=== Section Start ===
(* ===== verification/MergeFacts.v ===== *)
(** * Theorems about the merge of an imported policy (src/filter/import.c)

    What a merge writes to each configuration file, which of the imported rules it
    finds there, and that the two keep one order. *)
From S2P Require Import Prelude Rfc822 Headers Sha256 Utf8 Mailbox Lexer Rules Resolve Classify Policy Bytes Profile Import.

#[local] Opaque grow_capacity.

(** ** The search *)

#[local] Instance key_comparator : Comparator key_compare.
Proof. unfold key_compare. solve_comparator. Qed.
#[local] Instance indexed_comparator : Comparator indexed_compare.
Proof. apply (on_comparator key_compare (fun x : indexed_rule => x.1)). Qed.

Lemma sorted_at (idx : list (jf_rule * nat)) i j x y : StronglySorted (cmp_le indexed_compare) idx ->
  idx !! i = Some x -> idx !! j = Some y -> (i <= j)%nat -> cmp_le indexed_compare x y.
Proof.
  intros Hs. revert i j. induction Hs as [|a l Hl IH Ha]; intros i j Hx Hy Hij; [discriminate|].
  destruct j as [|j].
  - assert (i = 0%nat) as -> by lia. cbn in *. simplify_eq. unfold cmp_le. now rewrite (cmp_refl indexed_compare).
  - destruct i as [|i]; cbn in *; [|apply (IH i j); auto; lia]. simplify_eq.
    rewrite Forall_forall in Ha. eapply Ha, list_elem_of_lookup_2, Hy.
Qed.

Lemma find_rule_found fuel idx r low high x : find_rule fuel idx r low high = Some x -> x ∈ idx /\ key_compare r x.1 = Eq.
Proof.
  revert low high. induction fuel as [|fuel IH]; intros low high; cbn [find_rule]; [discriminate|].
  destruct (low <? high)%nat; [|discriminate]. destruct (idx !! _) as [y|] eqn:Ey; [|discriminate].
  destruct (key_compare r y.1) eqn:Ec; [|apply IH..]. intros [= <-]. split; [eapply list_elem_of_lookup_2, Ey|assumption].
Qed.

(** Nothing with the key is missed, and the fuel is enough. *)
Lemma find_rule_missed fuel idx r low high : StronglySorted (cmp_le indexed_compare) idx -> (high <= length idx)%nat -> (high - low < fuel)%nat ->
  find_rule fuel idx r low high = None -> forall i y, (low <= i < high)%nat -> idx !! i = Some y -> key_compare r y.1 <> Eq.
Proof.
  intros Hs. revert low high. induction fuel as [|fuel IH]; intros low high Hl Hf; cbn [find_rule]; [lia|].
  destruct (Nat.ltb_spec low high) as [Hlt|]; [|intros _ i y Hi; lia]. cbv zeta.
  set (mid := (low + (high - low) / 2)%nat). assert (Hm : (low <= mid < high)%nat).
  { unfold mid. pose proof (Nat.div_lt (high - low) 2). lia. }
  destruct (idx !! mid) as [m|] eqn:Em; [|apply lookup_ge_None in Em; unfold indexed_rule in *; lia].
  destruct (key_compare r m.1) eqn:Ec; [discriminate| |]; intros H i y Hi Ey.
  - destruct (Nat.lt_ge_cases i mid) as [Hi'|Hi']; [apply (IH low mid ltac:(lia) ltac:(lia) H i y); [lia|assumption]|].
    intros E. pose proof (sorted_at idx mid i m y Hs Em Ey Hi') as Hle. apply Hle. unfold indexed_compare.
    rewrite (cmp_sym y.1 m.1), <- (cmp_eq r y.1 m.1 E), Ec. reflexivity.
  - destruct (Nat.lt_ge_cases mid i) as [Hi'|Hi']; [apply (IH (S mid) high ltac:(lia) ltac:(lia) H i y); [lia|assumption]|].
    intros E. pose proof (sorted_at idx i mid y m Hs Ey Em Hi') as Hle. apply Hle. unfold indexed_compare.
    now rewrite <- (cmp_eq r y.1 m.1 E), Ec.
Qed.

(** The position the merge finds for a rule in the current policy. *)
Definition place (current : jf_policy) (r : jf_rule) : option indexed_rule :=
  find_rule (S (length (rule_index current))) (rule_index current) r 0 (length (rule_index current)).

Lemma rule_index_perm current : rule_index current ≡ₚ zip (rules_of current) (seq 0 (length (entries current))).
Proof. apply qsort_perm. Qed.

Lemma rule_index_length current : length (rule_index current) = length (entries current).
Proof. rewrite (Permutation_length (rule_index_perm current)), length_zip_with, length_seq. unfold rules_of. rewrite length_map. lia. Qed.

Lemma place_found current r f i : place current r = Some (f, i) -> rules_of current !! i = Some f /\ key_compare r f = Eq.
Proof.
  intros H. apply find_rule_found in H as [H E]. split; [|exact E]. rewrite rule_index_perm in H.
  apply list_elem_of_lookup_1 in H as [j Hj]. rewrite lookup_zip_with in Hj.
  destruct (rules_of current !! j) as [g|] eqn:Eg; [|discriminate]. cbn in Hj.
  destruct (seq _ _ !! j) as [m|] eqn:Em; [|discriminate]. cbn in Hj. apply lookup_seq in Em as [-> _]. now simplify_eq.
Qed.
(* ===== verification/PoolFacts.v ===== *)
(** * The pool of workers: every job settles once (src/filter/pool.c)

    An invariant of all interleavings, and from it: a window returns exactly when
    each of its jobs has been run once; no wakeup is lost, so windows and the end
    of the pool return; and no job passes a check after a stop. *)
From S2P Require Import Prelude Sha256 Storage Pool.

(** ** Histories *)

(** The events since the last window was opened. *)
Fixpoint window (ev : list event) : list event :=
  match ev with [] | Opened _ :: _ => [] | e :: t => e :: window t end.
(** The jobs of that window. *)
Fixpoint opened (ev : list event) : list Z :=
  match ev with [] => [] | Opened l :: _ => l | _ :: t => opened t end.

Definition began_of (e : event) : option (nat * Z) := match e with Began w j => Some (w, j) | _ => None end.
Definition settled_of (e : event) : option (nat * Z) := match e with Settled w j => Some (w, j) | _ => None end.
Definition began (ev : list event) : list (nat * Z) := omap began_of (window ev).
Definition settled (ev : list event) : list (nat * Z) := omap settled_of (window ev).

(** A stop was requested, and the last signal taken. *)
Fixpoint stop_seen (ev : list event) : bool :=
  match ev with [] => false | (Consumed _ | StopCall) :: _ => true | _ :: t => stop_seen t end.
Fixpoint last_signal (ev : list event) : Z :=
  match ev with [] => 0 | Consumed z :: _ => z | _ :: t => last_signal t end.

(** Every check told whether a stop had been requested before it. *)
Fixpoint honest (ev : list event) : Prop :=
  match ev with
  | [] => True
  | Checked b :: t => b = stop_seen t /\ honest t
  | Ended z :: t => z = last_signal t /\ honest t
  | _ :: t => honest t
  end.

(** Events that are only of signals and stops. *)
Definition quiet (e : event) : bool :=
  match e with Consumed _ | StopCall | Checked _ | Returned | Ended _ => true | _ => false end.

Lemma quiet_app e ev : forallb quiet e = true ->
  window (e ++ ev) = e ++ window ev /\ opened (e ++ ev) = opened ev /\
  began (e ++ ev) = began ev /\ settled (e ++ ev) = settled ev.
Proof.
  induction e as [|x e IH]; cbn; [done|].
  intros [Hx He]%andb_true_iff. destruct (IH He) as (H1 & H2 & H3 & H4).
  unfold began, settled in *. destruct x; cbn; try discriminate; rewrite ?H1 in *; auto.
Qed.

(** ** Workers *)

(** The jobs the workers from number [i] on run. *)
Fixpoint running_from (i : nat) (l : list worker_pc) : list (nat * Z) :=
  match l with
  | [] => []
  | Running j :: t => (i, j) :: running_from (S i) t
  | _ :: t => running_from (S i) t
  end.
Definition running (s : state) : list (nat * Z) := running_from 0 (workers s).

Definition job_at (w : nat) (pc : worker_pc) : list (nat * Z) :=
  match pc with Running j => [(w, j)] | _ => [] end.

Lemma running_cons i pc t : running_from i (pc :: t) = job_at i pc ++ running_from (S i) t.
Proof. now destruct pc. Qed.

Lemma running_update l : forall i w pc x, l !! w = Some pc -> exists rest,
  running_from i l ≡ₚ job_at (i + w) pc ++ rest /\ running_from i (<[w := x]> l) ≡ₚ job_at (i + w) x ++ rest.
Proof.
  induction l as [|y t IH]; intros i [|w] pc x H; cbn in H; try discriminate.
  - simplify_eq. exists (running_from (S i) t). rewrite Nat.add_0_r. cbn [insert list_insert]. rewrite !running_cons. done.
  - destruct (IH (S i) w pc x H) as (rest & H1 & H2). exists (job_at i y ++ rest).
    replace (i + S w)%nat with (S i + w)%nat by lia.
    cbn [insert list_insert]. rewrite !running_cons, H1.
    split; [solve_Permutation|]. rewrite <- (Permutation_app_comm rest), app_assoc, (Permutation_app_comm _ rest).
    change (list_insert w x t) with (<[w := x]> t). rewrite H2. solve_Permutation.
Qed.

Lemma running_wake i l : running_from i (map wake l) = running_from i l.
Proof. revert i. induction l as [|pc t IH]; intros i; [done|]. cbn [map]. rewrite !running_cons, IH. now destruct pc. Qed.

Lemma running_length i l : (length (running_from i l) <= length l)%nat.
Proof. revert i. induction l as [|pc t IH]; intros i; cbn; [lia|]. specialize (IH (S i)). destruct pc; cbn; lia. Qed.

Lemma running_none i l : (forall pc, pc ∈ l -> job_at 0 pc = []) -> running_from i l = [].
Proof.
  revert i. induction l as [|pc t IH]; intros i H; [done|]. rewrite running_cons, IH.
  - specialize (H pc). destruct pc; try done. now discriminate H; left.
  - intros q Hq. apply H. now right.
Qed.

Lemma running_in i l w j : (w, j) ∈ running_from i l -> exists k, w = (i + k)%nat /\ l !! k = Some (Running j).
Proof.
  revert i. induction l as [|pc t IH]; intros i H; [now apply elem_of_nil in H|].
  rewrite running_cons in H. apply elem_of_app in H as [H|H].
  - destruct pc; cbn in H; try (now apply elem_of_nil in H). apply list_elem_of_singleton in H as [= -> ->].
    exists 0%nat. split; [lia|done].
  - apply IH in H as (k & -> & Hk). exists (S k). split; [lia|done].
Qed.

(** ** The queue *)

Definition pc_ok (p : jf_pool) (pc : worker_pc) : Prop :=
  match pc with
  | Waiting => quit p = false /\ next p = count p
  | Gone => quit p = true
  | Wild => False
  | _ => True
  end.

Definition in_window (c : coordinator_pc) : bool := match c with Parked | Resumed => true | _ => false end.
Definition ending (c : coordinator_pc) : bool := match c with Joining | Finished _ => true | _ => false end.

(** The jobs taken are those below [next], in order; those not settled are being
    run, and [remaining] counts them with those not taken; a worker waits only
    when there is nothing to take, and the coordinator only when jobs remain. *)
Record Queue (ev : list event) (s : state) : Prop := {
  q_workers : length (workers s) = JF_POOL_WORKERS;
  q_next : 0 <= next (pool s) <= count (pool s);
  q_count : count (pool s) <= SIZE_MAX;
  q_remaining : remaining (pool s) = count (pool s) - next (pool s) + zlen (running s);
  q_opened : zlen (opened ev) = count (pool s);
  q_array : next (pool s) < count (pool s) -> opened ev = take (length (opened ev)) (array s);
  q_began : rev (map snd (began ev)) = take (Z.to_nat (next (pool s))) (opened ev);
  q_perm : began ev ≡ₚ settled ev ++ running s;
  q_idle : in_window (coordinator s) = false -> remaining (pool s) = 0;
  q_parked : coordinator s = Parked -> remaining (pool s) <> 0;
  q_pcs : Forall (pc_ok (pool s)) (workers s);
  q_quit : quit (pool s) = ending (coordinator s);
  q_manager : manager s = Quitted -> quit (pool s) = true;
  q_finished : forall z, coordinator s = Finished z -> manager s = Quitted /\ forallb gone (workers s) = true }.

Lemma queue_started : Queue [] started.
Proof. split; try done. repeat constructor. Qed.

(** Steps that leave the queue alone. *)
Record Calm (s s' : state) : Prop := {
  c_next : next (pool s') = next (pool s); c_count : count (pool s') = count (pool s);
  c_remaining : remaining (pool s') = remaining (pool s); c_quit : quit (pool s') = quit (pool s);
  c_array : array s' = array s;
  c_workers : workers s' = workers s \/ workers s' = map wake (workers s);
  c_manager : manager s' = manager s; c_coordinator : coordinator s' = coordinator s }.

Lemma gone_wake l : forallb gone (map wake l) = forallb gone l.
Proof. induction l as [|pc t IH]; [done|]. cbn. rewrite IH. now destruct pc. Qed.

Lemma pcs_ext (p q : jf_pool) l : next p = next q -> count p = count q -> quit p = quit q ->
  Forall (pc_ok p) l -> Forall (pc_ok q) l.
Proof. intros H1 H2 H3 H. eapply Forall_impl; [exact H|]. intros pc. unfold pc_ok. now rewrite H1, H2, H3. Qed.

Lemma pcs_wake p l : Forall (pc_ok p) l -> Forall (pc_ok p) (map wake l).
Proof. intros H. apply Forall_map. eapply Forall_impl; [exact H|]. now intros []. Qed.

Lemma calm_queue ev e s s' : Queue ev s -> Calm s s' -> forallb quiet e = true -> Queue (e ++ ev) s'.
Proof.
  intros Q C He. destruct Q, C. destruct (quiet_app e ev He) as (_ & E2 & E3 & E4).
  assert (running s' = running s) as ER by (unfold running; destruct c_workers0 as [->| ->]; [done|apply running_wake]).
  split; rewrite ?E2, ?E3, ?E4, ?ER, ?c_next0, ?c_count0, ?c_remaining0, ?c_quit0, ?c_array0, ?c_manager0, ?c_coordinator0; auto.
  - destruct c_workers0 as [->| ->]; [|rewrite length_map]; auto.
  - apply (pcs_ext (pool s)); auto. destruct c_workers0 as [->| ->]; [|apply pcs_wake]; auto.
  - intros z Hz. destruct (q_finished0 z Hz) as [H1 H2]. split; [exact H1|].
    destruct c_workers0 as [->| ->]; [|rewrite gone_wake]; auto.
Qed.

Lemma calm_refl s : Calm s s.
Proof. split; auto. Qed.

Lemma drain_queue n : forall a p r, exists p', drain n a p r = (p', (drain n a p r).2) /\
  next p' = next p /\ count p' = count p /\ remaining p' = remaining p /\ quit p' = quit p.
Proof.
  induction n as [|n IH]; intros a p r; [now exists p|].
  destruct a as [|[z|] a]; cbn; [now exists p| |now exists p].
  destruct (IH a (publish z p) (z :: r)) as (p' & E & H). now exists p'.
Qed.

Lemma observe_calm a s : Calm s (observe_signals a s).1.
Proof.
  unfold observe_signals. destruct (drain_queue 8 a (pool s) []) as (p' & E & H1 & H2 & H3 & H4).
  destruct (drain 8 a (pool s) []) as [p r]. cbn in E. simplify_eq.
  destruct r; split; cbn; auto.
Qed.

Lemma observe_quiet a s : forallb quiet (observe_signals a s).2 = true.
Proof.
  unfold observe_signals. destruct (drain 8 a (pool s) []) as [p r]. cbn. now induction r.
Qed.

Lemma stop_calm s : Calm s (jf_pool_stop s).1.
Proof. split; cbn; auto. Qed.

(** *** Sections that change it *)

Lemma worker_pc_ok ev s w pc : Queue ev s -> workers s !! w = Some pc -> pc_ok (pool s) pc.
Proof. intros Q H. exact (Forall_lookup_1 _ _ _ _ (q_pcs _ _ Q) H). Qed.

Lemma running_set w pc x s : workers s !! w = Some pc -> exists rest,
  running s ≡ₚ job_at w pc ++ rest /\ running (set_worker w x s) ≡ₚ job_at w x ++ rest.
Proof. intros H. exact (running_update (workers s) 0 w pc x H). Qed.

(** A worker moves to a place where it runs no job. *)
Lemma queue_idle_worker ev s w pc x :
  Queue ev s -> workers s !! w = Some pc -> job_at w pc = [] -> job_at w x = [] -> pc_ok (pool s) x -> gone pc = false ->
  Queue ev (set_worker w x s).
Proof.
  intros Q H J1 J2 OK G. destruct (running_set w pc x s H) as (rest & R1 & R2).
  rewrite J1 in R1. rewrite J2 in R2. cbn in R1, R2.
  assert (running (set_worker w x s) ≡ₚ running s) as ER by (now rewrite R1, R2).
  destruct Q. split; cbn [pool array workers manager coordinator set_worker set_workers]; auto.
  - now rewrite length_insert.
  - unfold zlen. now rewrite ER.
  - now rewrite ER.
  - now apply Forall_insert.
  - intros z Hz. destruct (q_finished0 z Hz) as [_ HG]. rewrite forallb_forall in HG.
    specialize (HG pc (proj1 (list_elem_of_In _ _) (list_elem_of_lookup_2 _ _ _ H))). congruence.
Qed.

Lemma take_next ev s : Queue ev s -> next (pool s) < count (pool s) -> exists job,
  array s !! Z.to_nat (next (pool s)) = Some job /\ opened ev !! Z.to_nat (next (pool s)) = Some job.
Proof.
  intros Q H. pose proof (q_next _ _ Q). pose proof (q_opened _ _ Q) as HO. unfold zlen in HO.
  destruct (lookup_lt_is_Some_2 (opened ev) (Z.to_nat (next (pool s)))) as [job Hj]; [lia|].
  exists job. split; [|exact Hj]. rewrite (q_array _ _ Q H) in Hj. now apply lookup_take_Some in Hj as [Hj _].
Qed.

Lemma queue_take ev s w pc job :
  Queue ev s -> workers s !! w = Some pc -> job_at w pc = [] -> gone pc = false ->
  quit (pool s) = false -> next (pool s) < count (pool s) -> opened ev !! Z.to_nat (next (pool s)) = Some job ->
  Queue (Began w job :: ev) (set_worker w (Running job) (set_pool (MkPool (next (pool s) + 1) (count (pool s))
    (remaining (pool s)) (stop_ (pool s)) (quit (pool s)) (signal (pool s))) s)).
Proof.
  intros Q H J G HQ HN HJ. destruct (running_set w pc (Running job) s H) as (rest & R1 & R2). rewrite J in R1. cbn in R1, R2.
  assert (in_window (coordinator s) = true) as HW.
  { destruct (in_window (coordinator s)) eqn:E; [done|]. pose proof (q_idle _ _ Q E). pose proof (q_remaining _ _ Q).
    unfold zlen in *. lia. }
  set (p := MkPool _ _ _ _ _ _). set (s' := set_worker _ _ _).
  assert (running s' ≡ₚ (w, job) :: running s) as ER by (rewrite R1; exact R2).
  destruct Q. split; cbn [pool array workers manager coordinator s' p set_worker set_workers set_pool next count remaining quit]; auto.
  - now rewrite length_insert.
  - lia.
  - unfold zlen in *. rewrite ER. cbn [length]. lia.
  - unfold began in *. cbn. rewrite q_began0. replace (Z.to_nat (next (pool s) + 1)) with (S (Z.to_nat (next (pool s)))) by lia.
    symmetry. now apply take_S_r.
  - rewrite ER. unfold began, settled in *. cbn. rewrite q_perm0. solve_Permutation.
  - apply Forall_insert; [|exact I]. eapply Forall_impl; [exact q_pcs0|]. intros []; cbn; lia || congruence || auto.
  - intros z Hz. now rewrite Hz in HW.
Qed.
=== Section End ===
● ACTION ITEM
Using the data above, return each line that includes the word "filter".

● EXERCISE ANSWER
(** * Theorems about the merge of an imported policy (src/filter/import.c)
(** * The pool of workers: every job settles once (src/filter/pool.c)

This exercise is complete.